What you need to do: Your task is to quote the records from their first line through the line containing "if negb (count =? 1)%nat then Ret tt", with nothing added or left out.
Records provided Block Start
Definition settle (swap : ChainSwap) (user : string) (next : Settling) : swapping unit :=
  let i := st_id (cs_terms swap) in
  count ← stmt (update_swap i (fun r => bool_decide (cs_status r = cs_status swap)) (to_status (status_of_settling next)));
  if negb (count =? 1)%nat then Ret tt
  else if bool_decide (next = To_EXPIRED) then Ret tt
  else
    row ← find_swap i;
    discard (emit_swap user (if bool_decide (next = To_SUCCEEDED) then SWAP_SUCCEEDED else SWAP_FAILED) row).

Definition touch (i : string) : swapping unit :=
  n ← stmt (update_swap i (fun _ => true) touched); if (n =? 1)%nat then Ret tt else Raise JsError.

(** ** The observer (chain-swap-observer.service.ts) *)

Definition CHAIN_SWAP_LANDING_WINDOW_MS (c : OtherChain) : Z := match c with Solana => 3 * 60 * 1000 | Monad => 30 * 60 * 1000 end.
Definition CHAIN_SWAP_RESCUE_WINDOW_MS : Z := 24 * 60 * 60 * 1000.
Definition CHAIN_SWAP_OBSERVER_BATCH : nat := 50.

Definition due (now : Z) (r : ChainSwap) : bool :=
  match cs_status r with
  | S_PENDING => st_expiresAt (cs_terms r) <=? now
  | S_SUBMITTED => true
  | S_EXPIRED => (match cs_txHash r with Some _ => true | None => false end) && (now - CHAIN_SWAP_RESCUE_WINDOW_MS <=? st_expiresAt (cs_terms r))
  | S_SUCCEEDED | S_FAILED => false
  end.

(** [lastCheckedAt] ascending, nulls first. *)
Definition checked_before (a b : ChainSwap) : Prop :=
  match cs_lastCheckedAt a, cs_lastCheckedAt b with
  | None, _ => True
  | Some _, None => False
  | Some x, Some y => x <= y
  end.
#[export] Instance checked_before_dec a b : Decision (checked_before a b).
Proof. unfold checked_before. destruct (cs_lastCheckedAt a), (cs_lastCheckedAt b); apply _. Defined.

Definition username_of (s : SwapWorld) (consumerId : string) : string :=
  match List.find (fun x => String.eqb (snd x) consumerId) (map_to_list (sw_consumers s)) with Some (u, _) => u | None => "" end.

Definition batch (now : Z) (s : SwapWorld) : list (ChainSwap * string) :=
  List.map (fun r => (r, username_of s (st_consumerId (cs_terms r))))
    (take CHAIN_SWAP_OBSERVER_BATCH (merge_sort checked_before (List.filter (due now) (map_to_list (chain_swaps s)).*2))).

Definition observe (now : Z) (swap : ChainSwap) (user : string) : swapping unit :=
  let c := st_chain (cs_terms swap) in
  match cs_status swap, given (cs_txHash swap) with
  | S_PENDING, _ | _, None => settle swap user To_EXPIRED
  | _, Some txHash =>
      outcome ← ve_settlement (venues c) txHash;
      match outcome with
      | Some v => settle swap user (settling_of v)
      | None =>
          if bool_decide (cs_status swap = S_SUBMITTED) && (st_expiresAt (cs_terms swap) + CHAIN_SWAP_LANDING_WINDOW_MS c <? now)
          then settle swap user To_EXPIRED
          else touch (st_id (cs_terms swap))
      end
  end.

Definition tick : swapping unit :=
  now ← asking sw_clock;
  rows ← asking (batch now);
  for_each rows (fun x => catching (observe now (fst x) (snd x)) (fun _ => Ret tt)).
End service.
Records provided Block End
Task output:
Definition settle (swap : ChainSwap) (user : string) (next : Settling) : swapping unit :=
  let i := st_id (cs_terms swap) in
  count ← stmt (update_swap i (fun r => bool_decide (cs_status r = cs_status swap)) (to_status (status_of_settling next)));
  if negb (count =? 1)%nat then Ret tt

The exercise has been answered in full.